Exosomes are extracellular vesicles (EVs) released by cells, which are present in biological fluids and in cell culture conditioned media. Their unique characteristics and involvement in cell signalling makes them a powerful tool for diagnosis and therapeutic applications.
The need to describe, detect, quantify, and track exosomes is unquestionable to provide consistency in studies and for further advances.
How to characterize exosomes?
Across their lipid bilayer membrane, exosomes contain transmembrane proteins, including the tetraspanins CD9, CD63, and CD81, widely recognized and popular exosome markers. Considering this, Cell Guidance Systems has developed a range of solutions based on exosome composition and characteristics, highlighting that all products are available for CD9, CD63, and CD81 proteins. For exosome characterization, we offer a large range of products depending on your needs: exosome marker antibodies, detection assay – TRIFic™ and tracking assay – ExoFLARE™.
TRIFic™ technology: exosome detection
The TRIFic™ exosome detection assay is an ELISA-like assay in the sense that it is an antibody sandwich-based assay for the detection of exosome particles. However, there are some significant differences. Unlike a standard ELISA assay, there is no enzymatic reaction. Rather, the exosome target is detected directly with a Europium labeled-antibody, constituting a time-resolved immunofluorescence assay.
The TRIFic™ exosome assays provide clear and consistent data quickly from purified or unpurified samples in a convenient 96-well format.
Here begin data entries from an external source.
(* ===== verification/VirtioMachine.v ===== *)
(** * The disk driver among its users

    Any number of processes call virtio_disk_rw of kernel/virtio_disk.c, each with a buffer
    of its own, interleaved at the critical sections of vdisk_lock with the interrupt
    handler and with the device.  The driver panics only when the device reports an error,
    each call is one atomic transfer of its block, which is how the buffer cache uses
    it, and no call sleeps on when it could go on. *)
From stdpp Require Import sets relations.
From S2P Require Import Prelude Mem Spinlock Riscv Kalloc Vm Proc Kstate Virtio.
Open Scope Z_scope.

(** ** Processes, interrupts and the device interleaved *)

Section machine.
Context `{!Mmio} `{!VirtioDevice}.

Record vsys := Vsys {
  y_st : vst;
  y_ph : Z → phase;
  y_dev : dev;
}.

(** A buffer that no call is about belongs to its process, which may change it. *)
Inductive dstep : vsys → vsys → Prop :=
| st_call b w s ph d : ph b = PIdle → dstep (Vsys s ph d) (Vsys s (fupd b (PWait w) ph) d)
| st_full b w s ph d s' : ph b = PWait w → try_section b w s = Ok None s' → dstep (Vsys s ph d) (Vsys s' ph d)
| st_send b w s ph d i0 i1 i2 s' : ph b = PWait w → try_section b w s = Ok (Some (i0, i1, i2)) s' →
    dstep (Vsys s ph d) (Vsys s' (fupd b (PFly w i0 i1 i2) ph) d)
| st_again b w i0 i1 i2 s ph d s' : ph b = PFly w i0 i1 i2 → wake_section b i0 s = Ok false s' → dstep (Vsys s ph d) (Vsys s' ph d)
| st_return b w i0 i1 i2 s ph d s' : ph b = PFly w i0 i1 i2 → wake_section b i0 s = Ok true s' →
    dstep (Vsys s ph d) (Vsys s' (fupd b PIdle ph) d)
| st_intr s ph d s' : virtio_disk_intr s = Ok tt s' → dstep (Vsys s ph d) (Vsys s' ph d)
| st_dev s ph d d' s' : dev_step d s d' s' → dstep (Vsys s ph d) (Vsys s' ph d')
| st_own b x s ph d : ph b = PIdle → 0 ≤ vb_blockno x < 2 ^ 31 → length (vb_data x) = Z.to_nat BSIZE →
    dstep (Vsys s ph d) (Vsys (set_v_buf (fupd b x (v_buf s)) s) ph d).
(** The inode is written back with the new size. *)
Lemma minv_appended s s1 C i x' c D' : minv s C → 1 ≤ i < m_freeinode s → appended s s1 (m_freeinode s) (dinode_at (m_img s)) C i x' c →
  (∀ b, b ≠ IBLOCK i mk_sb → D' b = m_img s1 b) → (∀ b, length (D' b) = length (m_img s1 b)) →
  same_disk (set_i_size (len c) x') (dinode_at D' i) → (∀ j, 0 ≤ j < NINODES → j ≠ i → dinode_at D' j = dinode_at (m_img s1) j) →
  minv (set_m_img D' s1) (fupd i c C).
Proof.
  intros I Hi [A1 (K1 & K2 & K3) A3 A4 A5] HD HL (S1 & S2 & S3 & S4 & S5 & S6) HO. sizes. pose proof (mi_n _ _ I) as Hn. pose proof (iblock_eq i ltac:(lia)) as Hib.
  assert (∀ j, 0 ≤ j < NINODES → j ≠ i → dinode_at D' j = dinode_at (m_img s) j) as HO'.
  { intros j Hj Hne. rewrite HO by done. by apply dinode_at_low. }
  assert (∀ b, nmeta ≤ b → D' b = m_img s1 b) as HDm by (intros b Hb; apply HD; lia).
  assert (state_ok (set_m_img D' s1) (m_freeinode s) (fupd i x' (dinode_at (m_img s))) (fupd i c C)) as B1 by (by apply (blocks_meta (m_img s1))).
  assert (∀ j, 1 ≤ j < m_freeinode s → i_addrs (dinode_at D' j) = i_addrs (fupd i x' (dinode_at (m_img s)) j)) as HX.
  { intros j Hj. at_index j i; [done|]. by rewrite HO' by lia. }
  constructor; simpl m_img; simpl m_freeblock; change (m_freeinode (set_m_img D' s1)) with (m_freeinode s1); rewrite ?K1.
  - done.
  - by apply (blocks_ext _ _ _ _ _ _ _ B1).
  - intros j Hj. at_index j i.
    + apply (exact1_ext (m_img s1) D' x'); [|done]. intros l _. rewrite (slot_ext _ x') by done.
      pose proof (slot_meta (m_img s1) D' _ _ _ _ i l A1 Hi HDm) as E. by rewrite fupd_eq in E.
    + rewrite HO' by lia. apply (exact1_ext (m_img s) D' (dinode_at (m_img s) j)); [|by apply (mi_exact _ _ I)]. intros l Hl.
      pose proof (slot_meta (m_img s1) D' _ _ _ _ j l A1 Hj HDm) as E. rewrite fupd_ne in E by done. rewrite E. by apply K3.
  - rewrite total_upd, decide_True by lia. rewrite A4, (mi_free _ _ I). lia.
  - intros j Hj. at_index j i; [by rewrite S5|]. rewrite HO' by lia. by apply (mi_size _ _ I).
  - intros j Hj. at_index j i; [|rewrite HO' by lia; by apply (mi_kind _ _ I)]. pose proof (mi_kind _ _ I i Hi) as H1. simpl in S1, S2, S3, S4.
    rewrite A5 in S1, S2, S3, S4. simpl in *. rewrite S1, S2, S3, S4. done.
  - intros j Hj. rewrite HO' by lia. by apply (mi_unused _ _ I).
  - rewrite HD, K2 by lia. apply (mi_sb _ _ I).
  - intros b Hb. rewrite HD, K2 by lia. by apply (mi_log _ _ I).
Qed.

Lemma iappend_run s C i p : minv s C → 1 ≤ i < m_freeinode s → len (C i) + len p ≤ MAXFILE * BSIZE →
  m_freeblock s + (nblk (len (C i) + len p) - nblk (len (C i))) ≤ FSSIZE →
  ∃ s', iappend i p s = Ok tt s' ∧ minv s' (fupd i (C i ++ p) C) ∧ m_freeinode s' = m_freeinode s ∧
    m_freeblock s' = m_freeblock s + (nblk (len (C i) + len p) - nblk (len (C i))).
Proof.
  intros I Hi Hmax Hfb. sizes. pose proof (mi_n _ _ I) as Hn. assert (1 ≤ i < NINODES) as Hi' by lia. unfold iappend.
  rewrite (bind_ok _ _ _ _ _ (rinode_run i s (low_block _ _ _ I Hi'))). rewrite (mi_size _ _ I) by done. rewrite xint_id by lia.
  destruct (iappend_loop _ i Hi (S (length p)) p s (dinode_at (m_img s)) C) as (x' & s1 & R & A);
    [lia|apply (mi_ok _ _ I)|by apply (mi_exact _ _ I)|done|done|].
  rewrite (bind_ok _ _ _ _ _ R). rewrite xint_id by lia. pose proof (mi_kind _ _ I i Hi) as (H1 & H2 & H3 & H4).
  pose proof (ap_ok _ _ _ _ _ _ _ _ A) as B1. pose proof (fupd_eq i x' (dinode_at (m_img s))) as Ex.
  pose proof (iblock_eq i ltac:(lia)) as Hib. replace (len (C i) + len p) with (len (C i ++ p)) by (rewrite length_app; lia).
  destruct (winode_run i (set_i_size (len (C i ++ p)) x') s1) as (D' & W1 & W2 & W3 & W4 & W5).
  - lia.
  - apply (fits_of s1 _ _ _ i _ B1 Hi); rewrite ?Ex; simpl; try (rewrite (ap_rest _ _ _ _ _ _ _ _ A); done).
    + rewrite (ap_rest _ _ _ _ _ _ _ _ A). change (short (i_type (dinode_at (m_img s) i))). rewrite H1. by destruct (i =? ROOTINO).
    + rewrite length_app. lia.
  - apply (bo_len _ _ _ _ _ B1). lia.
  - exists (set_m_img D' s1). split_and!; [done|by apply (minv_appended s s1 C i x')|apply (ap_keeps _ _ _ _ _ _ _ _ A)|].
    simpl. rewrite (ap_free _ _ _ _ _ _ _ _ A), length_app. by rewrite Nat2Z.inj_add.
Qed.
The kit is available for marker proteins CD9, CD63, and CD81.
ExoFLARE™ technology: exosome tracking
The ExoFLARE™ exosome tracking assay allows for the detection and monitoring of exosomes in vitro and in vivo.
The ExoFLARE™ exosome tracking assay utilizes a combination of a FLARE (fluorescence activating response element) protein tag linked via a transmembrane domain to the individual tetraspanin proteins CD9, CD63, and CD81, together with a pro-fluorophore dye.
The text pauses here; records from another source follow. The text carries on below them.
(* ===== verification/Umalloc.v ===== *)
(** * The allocator of the user programs (user/umalloc.c)

    The memory of the process is a map from addresses to bytes; every load and store of
    the allocator is one of its bytes, and one above the pages that the process has is a
    page fault, which kills the process (a panic here).  sbrk is the system call of
    kernel/sysproc.c as a process sees it: the kernel may refuse to grow the process, and
    the state has its answers; a positive request is granted only as far as the machine
    has memory.

    The theorems relate the allocator to what its users rely on: blocks of bytes that are
    theirs until they free them. *)
From stdpp Require Import gmap sorting.
From S2P Require Import Prelude Mem Riscv.
Open Scope Z_scope.

(** The address of the static [base]. *)
Class UserImage := base : Z.

Record ust := Ust {
  u_mem : mem;
  u_brk : Z;
  u_freep : Z;
  u_answers : list bool;
}.
Definition set_u_mem (v : mem) (r : ust) : ust := Ust v (u_brk r) (u_freep r) (u_answers r).
Definition set_u_freep (v : Z) (r : ust) : ust := Ust (u_mem r) (u_brk r) v (u_answers r).

(** ** union header *)

Definition HEADER : Z := 16.
Definition ptr (m : mem) (p : Z) : Z := load64 m p.
Definition size (m : mem) (p : Z) : Z := load_le m (p + 8) 4.

(** The process has the pages below its break. *)
Definition mapped (a n : Z) (s : ust) : bool := (0 <=? a) && (a + n <=? PGROUNDUP (u_brk s)).
Definition access (a n : Z) : M ust unit :=
  b ← gets (mapped a n);
  if b : bool then mret tt else panic "usertrap".
Definition get_ptr (p : Z) : M ust Z := access p 8;; gets (λ s, ptr (u_mem s) p).
Definition get_size (p : Z) : M ust Z := access (p + 8) 4;; gets (λ s, size (u_mem s) p).
Definition put_ptr (p v : Z) : M ust unit := access p 8;; modify (λ s, set_u_mem (store64 (u_mem s) p v) s).
Definition put_size (p v : Z) : M ust unit := access (p + 8) 4;; modify (λ s, set_u_mem (store_le (u_mem s) (p + 8) 4 v) s).
(** [p + n] for a pointer to Header. *)
Definition header_add (p n : Z) : Z := u64 (p + HEADER * n).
Neither the protein nor the dye fluoresce in isolation; fluorescence is only achieved when the protein binds to the dye. The protein and pro-fluorophore dye form an unstable bond with a continuous turnover of the dye, which causes a change in the chemical structure, resulting in fluorescence. The continuous turnover allows for sustained fluorescence without the levels of photo-bleaching commonly associated with fluorescent proteins.
The ExoFLARE™ assay can be monitored for extensive periods for tracking of the dye’s movement.
Exosome validated antibodies
The exosome marker antibodies have been validated against exosome-associated antigens CD9, CD63, and CD81 to characterize and/or quantify exosomes in cell culture media and biological fluids. The high-quality exosome validated antibodies have been specifically tested for western blotting, the most common method to assess the presence of proteins in EV samples.